Ce ne fut pas seulement au Groenland et en Islande que cette tradition s’établit. De l’Islande, où elle avait évidemment vu le jour, elle était passée en Angleterre, et y avait si bien pris créance, que les premiers colons britanniques du Canada ne cherchaient pas moins activement, dans leur nouvelle possession, les descendants de Madok, que les Espagnols, sous Christophe Colomb, avaient cherché les sujets du grand khan de la Chine à Hispaniola. On crut même avoir trouvé la postérité des émigrants gallois dans la tribu indienne des Mandans. Tous ces récits, encore une fois, sont obscurs sans doute ; mais on ne peut contester leur antiquité, et il existe encore bien moins de raisons de douter de leur parfaite et irréprochable exactitude.

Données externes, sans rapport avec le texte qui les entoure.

Lemma keeps_looks_up {A} (m : M A) :
  keeps only_looks_up m -> keeps (runs_with P) m.
Proof. intros H db a db' Hm. apply runs_with_looks_up, (H db a db' Hm). Qed.

Lemma get_or_create_node_runs key :
  keeps (runs_with P) (get_or_create_node key).
Proof.
  intros db [node created] db' H. unfold get_or_create_node in H.
  bind_inv H as idx d Hidx H. apply get_txn_index_Ok in Hidx as [Hidx ->].
  destruct (txn_index_get idx key 0) as [i|].
  - apply ret_Ok in H as [_ ->]. apply runs_with_refl.
  - unfold txn_index_store in H. bind_inv H as u d Hset H.
    apply set_txn_index_Ok in Hset as ->. apply ret_Ok in H as [_ ->].
    apply runs_with_index. rewrite Hidx. simpl. intros Hall.
    rewrite forallb_app. rewrite forallb_take by exact Hall. simpl.
    apply forallb_drop, Hall.
Qed.

Lemma remove_node_runs node : keeps (runs_with P) (remove_node node).
Proof.
  intros db u db' H. unfold remove_node in H.
  bind_inv H as idx d Hidx H. apply get_txn_index_Ok in Hidx as [Hidx ->].
  apply set_txn_index_Ok in H as ->.
  apply runs_with_index. rewrite Hidx. simpl. intros Hall.
  apply forallb_list_delete, Hall.
Qed.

Il en résulte pour les Islandais, mais très probablement pour les Islandais d’origine scandinave, une certaine auréole de courage aventureux et de goût des entreprises lointaines. Cette opinion esi appuyée par la circonstance incontestable qu’en 795 des navigateurs de la même nation avaient débarqué dans l’Islande, encore inoccupée, et y avaient établi des moines (2)[2]. Trois Norwégiens, le roi de mer Naddok et les deux héros Ingulf et Iliorleïf, suivirent cet exemple, et amenèrent sur l’île, en 874, une colonie composée de nobles Scandinaves qui, fuyant devant les prétentions despotiques d’Harald aux beaux

  1. (1) Rafn, Antiq. americ, p. 262 : « Excerpta ex annalibus Islandarum : ann. 1121 : Eiriker Biskup af graenlandi for at leita Vinlands. »
  2. (2) A. de Humboldt, Examen critique de l’histoire de la géographie du nouveau continent, t. II, p. 90 et pass.